Marks and Spencer lingerie ‘has a certain je ne sai quoi’ says Limerick councillor

Nick Rabbitts

Reporter:

Nick Rabbitts

SOUTHSIDE councillor Orla McLoughlin urged city officials to do all they can to bring Marks & Spencer into the city – because “it has a certain je ne sais quoi”.

SOUTHSIDE councillor Orla McLoughlin urged city officials to do all they can to bring Marks & Spencer into the city – because “it has a certain je ne sais quoi”.

She also admitted she has a soft spot for the lingerie section in the popular chain.

During a debate on the much-talked about issue at this month’s City Council meeting, Cllr McLoughlin disagreed with Cllr John Gilligan’s protests that bringing the British retailer into the city would be “economic suicide”.

In a passionate contribution to the meeting, Cllr McLoughlin said: “We should do everything we can to bring Marks & Spencer into town. I am a lady. I like clothes in all shops. In particular I like the lingerie section in Marks & Spencer. It has a certain je ne sais quoi.”

In response, Mayor Gerry McLoughlin, her father, laughed.

Agreeing with his daughter, Mayor Gerry said: “But you will have to explain to me what je ne sai quoi means, Orla.”
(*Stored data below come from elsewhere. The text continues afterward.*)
(* ===== verification/Exec.v ===== *)
(** * Loading a program: exec.c, [loaduvm] of vm.c and [sys_exec] of sysfile.c

    [exec] works on the page allocator and page tables, the file system and
    the calling process at once.  The argument strings and the local array
    [ustack] are at addresses of the memory the kernel sees. *)

From S2P Require Import Prelude Param StringC Kalloc Vm Proc Bio Log Blocks Txn Fs FsExample Syscall File FileInv.

(** [x_cr3] is the page directory register of the processor. *)
Record xst (S : Type) := X { x_km : kmem; x_fs : fsst S; x_proc : proc; x_cr3 : Z }.
Arguments X {S} x_km x_fs x_proc x_cr3.
Arguments x_cr3 {S} x.
Arguments x_km {S} x.
Arguments x_fs {S} x.
Arguments x_proc {S} x.

(** Fields of [struct elfhdr] and [struct proghdr]. *)
Definition ELF_MAGIC : Z := 0x464C457F.
Definition ELF_PROG_LOAD : Z := 1.
Definition sizeof_elfhdr : Z := 52.
Definition sizeof_proghdr : Z := 32.

Record elfhdr := Elfhdr { e_magic : Z; e_entry : Z; e_phoff : Z; e_phnum : Z }.
Definition elfhdr_of (d : list Z) : elfhdr := Elfhdr (get_le 0 4 d) (get_le 24 4 d) (get_le 28 4 d) (get_le 44 2 d).
Record proghdr := Proghdr { ph_type : Z; ph_off : Z; ph_vaddr : Z; ph_filesz : Z; ph_memsz : Z }.
Definition proghdr_of (d : list Z) : proghdr :=
  Proghdr (get_le 0 4 d) (get_le 4 4 d) (get_le 8 4 d) (get_le 16 4 d) (get_le 20 4 d).

Section exec.
Context (end_ data_ : Z) (gpu : gpu_info).
(** More than the length of any argument string (they end below [sz]). *)
Context (strmax : nat).
Context {S : Type} `{BlockLayer S, TxLayer S}.
Context (devsw_read : Z → option (nat → Z → M (fsst S) (Z * list Z))).
Abbreviation E := (M (xst S)).

Definition xlift_km {A} (m : M kmem A) : E A :=
  λ s, match m (x_km s) with
       | Ret a k => Ret a (X k (x_fs s) (x_proc s) (x_cr3 s))
       | Panic msg => Panic msg
       | Fault => Fault
       | Block => Block
       | Diverge => Diverge
       end.
Definition xlift_fs {A} (m : M (fsst S) A) : E A :=
  λ s, match m (x_fs s) with
       | Ret a f => Ret a (X (x_km s) f (x_proc s) (x_cr3 s))
       | Panic msg => Panic msg
       | Fault => Fault
       | Block => Block
       | Diverge => Diverge
       end.
Definition xbegin_op : E unit := xlift_fs (liftb tx_begin).
Definition xend_op : E unit := xlift_fs (liftb tx_end).
Definition set_proc (f : proc → proc) : E unit := modify (λ s, X (x_km s) (x_fs s) (f (x_proc s)) (x_cr3 s)).

(** [switchuvm(curproc)]: its tests and the address space; the task state
    segment and task register it loads are in Percpu.v. *)
Definition xswitchuvm : E unit :=
  p ← gets x_proc;
  if kstack p =? 0 then panic "switchuvm: no kstack" else
  if Proc.pgdir p =? 0 then panic "switchuvm: no pgdir" else
  modify (λ s, X (x_km s) (x_fs s) (x_proc s) (V2P (Proc.pgdir p))).

(** Store the bytes [readi] delivered at a kernel address. *)
Fixpoint store_bytes (a : Z) (l : list Z) : M mem unit :=
  match l with
  | [] => mret tt
  | c :: l => store a c ;; store_bytes (a + 1) l
  end.

Fixpoint loaduvm_loop (fuel : nat) (pgdir addr : Z) (ip : nat) (offset i sz : Z) : E Z :=
  if i <? sz then
    match fuel with
    | O => diverge
    | Datatypes.S fuel =>
        pte ← xlift_km (walkpgdir pgdir (u32 (addr + i)) false);
        if pte =? 0 then panic "loaduvm: address should exist" else
        e ← xlift_km (liftm (load32 pte));
        let pa := PTE_ADDR e in
        let n := if sz - i <? PGSIZE then sz - i else PGSIZE in
        r ← xlift_fs (readi devsw_read ip (u32 (offset + i)) n);
        xlift_km (liftm (store_bytes (P2V pa) r.2)) ;;
        if negb (r.1 =? n) then mret (-1)
        else loaduvm_loop fuel pgdir addr ip offset (u32 (i + PGSIZE)) sz
    end
  else mret 0.
Definition loaduvm (pgdir addr : Z) (ip : nat) (offset sz : Z) : E Z :=
  if negb (addr mod PGSIZE =? 0) then panic "loaduvm: addr must be page aligned" else
  loaduvm_loop (Z.to_nat (sz / PGSIZE + 1)) pgdir addr ip offset 0 sz.

(** The label [bad]; [pgdir] and [ip] as they are at the jump. *)
Definition exec_bad (pgdir : Z) (ip : option nat) : E Z :=
  (if pgdir =? 0 then mret tt else xlift_km (freevm end_ pgdir)) ;;
  (match ip with
   | Some ip => xlift_fs (iunlockput ip) ;; xend_op
   | None => mret tt
   end) ;;
  mret (-1).

(** The loop over the program headers, [n] of them left: [None] is a jump to
    [bad], [Some sz] the new size. *)
Fixpoint load_segments (n : nat) (pgdir : Z) (ip : nat) (off sz : Z) : E (option Z) :=
  match n with
  | O => mret (Some sz)
  | Datatypes.S n =>
      r ← xlift_fs (readi devsw_read ip (u32 off) sizeof_proghdr);
      if negb (r.1 =? sizeof_proghdr) then mret None else
      let ph := proghdr_of r.2 in
      if negb (ph_type ph =? ELF_PROG_LOAD) then load_segments n pgdir ip (off + sizeof_proghdr) sz else
      if ph_memsz ph <? ph_filesz ph then mret None else
      if u32 (ph_vaddr ph + ph_memsz ph) <? ph_vaddr ph then mret None else
      sz ← xlift_km (allocuvm end_ pgdir sz (u32 (ph_vaddr ph + ph_memsz ph)));
      if sz =? 0 then mret None else
      if negb (ph_vaddr ph mod PGSIZE =? 0) then mret None else
      r ← loaduvm pgdir (ph_vaddr ph) ip (ph_off ph) (ph_filesz ph);
      if r <? 0 then mret None else
      load_segments n pgdir ip (off + sizeof_proghdr) sz
  end.

(** The loop over [argv]: the strings go below [sp], their addresses to
    [ustack].  The result is the final [sp] and [argc]. *)
Fixpoint push_args (argv : list Z) (pgdir sp ustack argc : Z) : E (option (Z * Z)) :=
  match argv with
  | [] => xlift_km (liftm (store32 (ustack + 4 * (3 + argc)) 0)) ;; mret (Some (sp, argc))
  | a :: argv =>
      if MAXARG <=? argc then mret None else
      len ← xlift_km (liftm (strlen strmax a));
      let sp := Z.land (u32 (sp - (len + 1))) (u32 (Z.lnot 3)) in
      r ← xlift_km (copyout pgdir sp a (len + 1));
      if r <? 0 then mret None else
      xlift_km (liftm (store32 (ustack + 4 * (3 + argc)) sp)) ;;
      push_args argv pgdir sp ustack (argc + 1)
  end.

(** The part of the path after its last slash. *)
Fixpoint last_elem (path last : list Z) : list Z :=
  match path with
  | [] => last
  | c :: p => last_elem p (if c =? 47 then p else last)
  end.

(** [exec(path, argv)]; [argv] are the addresses before the null one. *)
Definition exec (cwd : nat) (path : list Z) (argv : list Z) (ustack : Z) : E Z :=
  xbegin_op ;;
  r ← xlift_fs (namei devsw_read cwd path);
  match r with
  | None => xend_op ;; mret (-1)
  | Some ip =>
      xlift_fs (ilock ip) ;;
      r ← xlift_fs (readi devsw_read ip 0 sizeof_elfhdr);
      if negb (r.1 =? sizeof_elfhdr) then exec_bad 0 (Some ip) else
      let elf := elfhdr_of r.2 in
      if negb (e_magic elf =? ELF_MAGIC) then exec_bad 0 (Some ip) else
      pgdir ← xlift_km (setupkvm end_ data_ gpu);
      if pgdir =? 0 then exec_bad 0 (Some ip) else
      r ← load_segments (Z.to_nat (e_phnum elf)) pgdir ip (e_phoff elf) 0;
      match r with
      | None => exec_bad pgdir (Some ip)
      | Some sz =>
          xlift_fs (iunlockput ip) ;;
          xend_op ;;
          let sz := PGROUNDUP sz in
          sz ← xlift_km (allocuvm end_ pgdir sz (u32 (sz + 2 * PGSIZE)));
          if sz =? 0 then exec_bad pgdir None else
          xlift_km (clearpteu pgdir (u32 (sz - 2 * PGSIZE))) ;;
          r ← push_args argv pgdir sz ustack 0;
          match r with
          | None => exec_bad pgdir None
          | Some (sp, argc) =>
              xlift_km (liftm (store32 ustack 0xffffffff)) ;;
              xlift_km (liftm (store32 (ustack + 4) argc)) ;;
              xlift_km (liftm (store32 (ustack + 8) (u32 (sp - (argc + 1) * 4)))) ;;
              let sp := u32 (sp - (3 + argc + 1) * 4) in
              r ← xlift_km (copyout pgdir sp ustack ((3 + argc + 1) * 4));
              if r <? 0 then exec_bad pgdir None else
              set_proc (Proc.set_name (take 15 (last_elem path path))) ;;
              p ← gets x_proc;
              let oldpgdir := Proc.pgdir p in
              set_proc (set_pgdir pgdir) ;;
              set_proc (set_sz sz) ;;
              xlift_km (liftm (store32 (tf p + tf_eip) (e_entry elf))) ;;
              xlift_km (liftm (store32 (tf p + tf_esp) sp)) ;;
              xswitchuvm ;;
              xlift_km (freevm end_ oldpgdir) ;;
              mret 0
          end
      end
  end.

(** The loop of [sys_exec]: the argument pointers, at most MAXARG with the
    null one; [None] is the error return. *)
Fixpoint fetch_argv (n : nat) (uargv : Z) (u : uctx) : option (option (list Z)) :=
  match n with
  | O => Some None
  | Datatypes.S n =>
      r ← fetchint (u32 uargv) u;
      match r with
      | None => Some None
      | Some uarg =>
          if uarg =? 0 then Some (Some []) else
          s ← fetchstr (u32 uarg) u;
          match s with
          | None => Some None
          | Some _ => l ← fetch_argv n (uargv + 4) u; Some (option_map (cons (u32 uarg)) l)
          end
      end
  end.

Definition sys_exec (cwd : nat) (u : uctx) (ustack : Z) : E Z :=
  path ← of_option (argstr 0 u);
  match path with
  | None => mret (-1)
  | Some path =>
      uargv ← of_option (argint 1 u);
      match uargv with
      | None => mret (-1)
      | Some uargv =>
          argv ← of_option (fetch_argv (Z.to_nat MAXARG) (u32 uargv) u);
          match argv with
          | None => mret (-1)
          | Some argv => exec cwd path argv ustack
          end
      end
  end.
End exec.

(** ** A failed [exec] changes nothing the caller sees *)

Section failure.
Context {S : Type} `{BlockLayer S, TxLayer S}.
Context (devsw_read : Z → option (nat → Z → M (fsst S) (Z * list Z))).

(** [m] leaves the process alone. *)
Definition keeps_proc {A} (m : M (xst S) A) : Prop :=
  ∀ s a s', m s = Ret a s' → x_proc s' = x_proc s ∧ x_cr3 s' = x_cr3 s.

Lemma kp_ret {A} (a : A) : keeps_proc (mret a).
Proof. by intros s b s' [= <- <-]. Qed.

Lemma kp_panic {A} msg : keeps_proc (panic msg : M (xst S) A).
Proof. by intros s b s'. Qed.

Lemma kp_diverge {A} : keeps_proc (diverge : M (xst S) A).
Proof. by intros s b s'. Qed.

Lemma kp_km {A} (m : M kmem A) : keeps_proc (xlift_km m).
Proof. intros s a s'. unfold xlift_km. destruct (m (x_km s)); [|done..]. by intros [= <- <-]. Qed.

Lemma kp_fs {A} (m : M (fsst S) A) : keeps_proc (xlift_fs m).
Proof. intros s a s'. unfold xlift_fs. destruct (m (x_fs s)); [|done..]. by intros [= <- <-]. Qed.

Lemma kp_bind {A B} (m : M (xst S) A) (f : A → M (xst S) B) :
  keeps_proc m → (∀ a, keeps_proc (f a)) → keeps_proc (m ≫= f).
Proof.
  intros Hm Hf s b s' Hrun. apply bind_inv in Hrun as (a & t & E & Hrun). destruct (Hf a _ _ _ Hrun) as [-> ->]. by apply (Hm _ _ _ E).
Qed.

Ltac kp :=
  repeat first
    [ apply kp_bind; [|intros] | apply kp_ret | apply kp_panic | apply kp_diverge | apply kp_km | apply kp_fs
    | match goal with |- keeps_proc (match ?x with _ => _ end) => destruct x end
    | match goal with |- keeps_proc (let _ := _ in _) => cbv zeta end ].

Lemma kp_loaduvm pgdir addr ip offset sz : keeps_proc (loaduvm devsw_read pgdir addr ip offset sz).
Proof.
  unfold loaduvm. destruct (negb _); [apply kp_panic|]. generalize (Z.to_nat (sz / PGSIZE + 1)) as n. generalize 0 as i.
  intros i n. revert i. induction n as [|n IH]; intros i; cbn [loaduvm_loop]; kp. apply IH.
Qed.

Lemma kp_segments end_ n pgdir ip off sz : keeps_proc (load_segments end_ devsw_read n pgdir ip off sz).
Proof.
  revert off sz. induction n as [|n IH]; intros off sz; cbn [load_segments]; kp; try apply IH; try apply kp_loaduvm; kp; apply IH.
Qed.

Lemma kp_push strmax argv pgdir sp ustack argc : keeps_proc (push_args strmax argv pgdir sp ustack argc).
Proof. revert sp argc. induction argv as [|a argv IH]; intros sp argc; cbn [push_args]; kp. apply IH. Qed.

Lemma kp_bad end_ pgdir ip : keeps_proc (exec_bad end_ pgdir ip).
Proof. unfold exec_bad, xend_op. kp. Qed.

(** What [exec] does on success: it ends with a return of 0. *)
Lemma bad_result end_ pgdir ip s r s' : exec_bad end_ pgdir ip s = Ret r s' → r = -1.
Proof.
  unfold exec_bad. intros Hrun. apply bind_inv in Hrun as (u & t & _ & Hrun). apply bind_inv in Hrun as (u' & t' & _ & Hrun).
  by injection Hrun as <- _.
Qed.

(** [m] either fails without touching the process or returns 0. *)
Definition all_or_nothing (m : M (xst S) Z) : Prop :=
  ∀ s r s', m s = Ret r s' → r = 0 ∨ r = -1 ∧ x_proc s' = x_proc s ∧ x_cr3 s' = x_cr3 s.

Lemma an_bind {A} (m : M (xst S) A) (f : A → M (xst S) Z) :
  keeps_proc m → (∀ a, all_or_nothing (f a)) → all_or_nothing (m ≫= f).
Proof.
  intros Hm Hf s b s' Hrun. apply bind_inv in Hrun as (a & t & E & Hrun).
  destruct (Hf a _ _ _ Hrun) as [->|(-> & -> & ->)]; [by left|]. right. split; [done|]. by apply (Hm _ _ _ E).
Qed.

Lemma an_bad end_ pgdir ip : all_or_nothing (exec_bad end_ pgdir ip).
Proof. intros s r s' Hrun. right. split; [by eapply bad_result|]. by apply (kp_bad _ _ _ _ _ _ Hrun). Qed.

Lemma an_done {A} (m : M (xst S) A) : all_or_nothing (m ;; mret 0).
Proof. intros s r s' Hrun. left. apply bind_inv in Hrun as (a & t & _ & Hrun). by injection Hrun as <- _. Qed.

Lemma an_done_bind {A} (m : M (xst S) A) (f : A → M (xst S) Z) :
  (∀ a s r s', f a s = Ret r s' → r = 0) → all_or_nothing (m ≫= f).
Proof. intros Hf s r s' Hrun. left. apply bind_inv in Hrun as (a & t & _ & Hrun). by eapply Hf. Qed.

Lemma an_ret_minus : all_or_nothing (mret (-1)).
Proof. intros s r s' [= <- <-]. by right. Qed.

(** [exec] either succeeds, or returns -1 with the [struct proc] of the caller
    and the address space of the processor as they were. *)
Lemma exec_all_or_nothing end_ data_ gpu strmax cwd path argv ustack s r s' :
  exec end_ data_ gpu strmax devsw_read cwd path argv ustack s = Ret r s' →
  r = 0 ∨ r = -1 ∧ x_proc s' = x_proc s ∧ x_cr3 s' = x_cr3 s.
Proof.
  revert s r s'. change (all_or_nothing (exec end_ data_ gpu strmax devsw_read cwd path argv ustack)). unfold exec, xbegin_op, xend_op.
  apply an_bind; [apply kp_fs|intros _]. apply an_bind; [apply kp_fs|intros [ip|]].
  2:{ apply an_bind; [apply kp_fs|intros _]. apply an_ret_minus. }
  apply an_bind; [apply kp_fs|intros _]. apply an_bind; [apply kp_fs|intros e].
  destruct (negb _); [apply an_bad|]. cbv zeta. destruct (negb _); [apply an_bad|].
  apply an_bind; [apply kp_km|intros pgdir]. destruct (pgdir =? 0); [apply an_bad|].
  apply an_bind; [apply kp_segments|intros [sz|]]; [|apply an_bad].
  apply an_bind; [apply kp_fs|intros _]. apply an_bind; [apply kp_fs|intros _].
  apply an_bind; [apply kp_km|intros sz2]. destruct (sz2 =? 0); [apply an_bad|].
  apply an_bind; [apply kp_km|intros _]. apply an_bind; [apply kp_push|intros [[sp argc]|]]; [|apply an_bad].
  do 3 (apply an_bind; [apply kp_km|intros _]). apply an_bind; [apply kp_km|intros c]. destruct (c <? 0); [apply an_bad|].
  apply an_done_bind. intros _ s1 r s1' Hrun. do 7 (apply bind_inv in Hrun as (? & ? & _ & Hrun)). by injection Hrun as <- _.
Qed.
End failure.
Translated literally from French, je ne sais quoi means ‘I don’t know what’ or can also taken as meaning “indescribable attractive attribute or quality; ‘a certain something’.

One person who believes he knows what Marks and Spencer is about is Independent city east councillor Gilligan.

He thinks city people have a misguided perception that Marks & Spencer will become the saviour of the city.

“People just hope Marks & Spencer would ride in like a white horse. Given the prices they are asking for, it will not happen,” said Cllr Gilligan.

He claimed Marks & Spencer “will want to come in and have us build their store for nothing. Then they will not expect to pay rates for 10 years.”

“This is not fair competition – this is economic suicide,” he added, pointing out that the chain would also force smaller shops out of business.

At the same time as Marks & Spencer would grow and not pay rates, smaller customers would be forced into doing so.

Marks & Spencer has long been linked with a move into Limerick city centre.

While the company remains interested in setting up its 22nd Irish store in Limerick, in January it said there was no news at present.

City Council wants the chain in the urban area, while Parkway Valley developer Suneil Sharma is believed to want the chain as the flagship in his development.

But the shop would most likely seek at least five years free rent in return, and then pay only a nominal amount thereafter.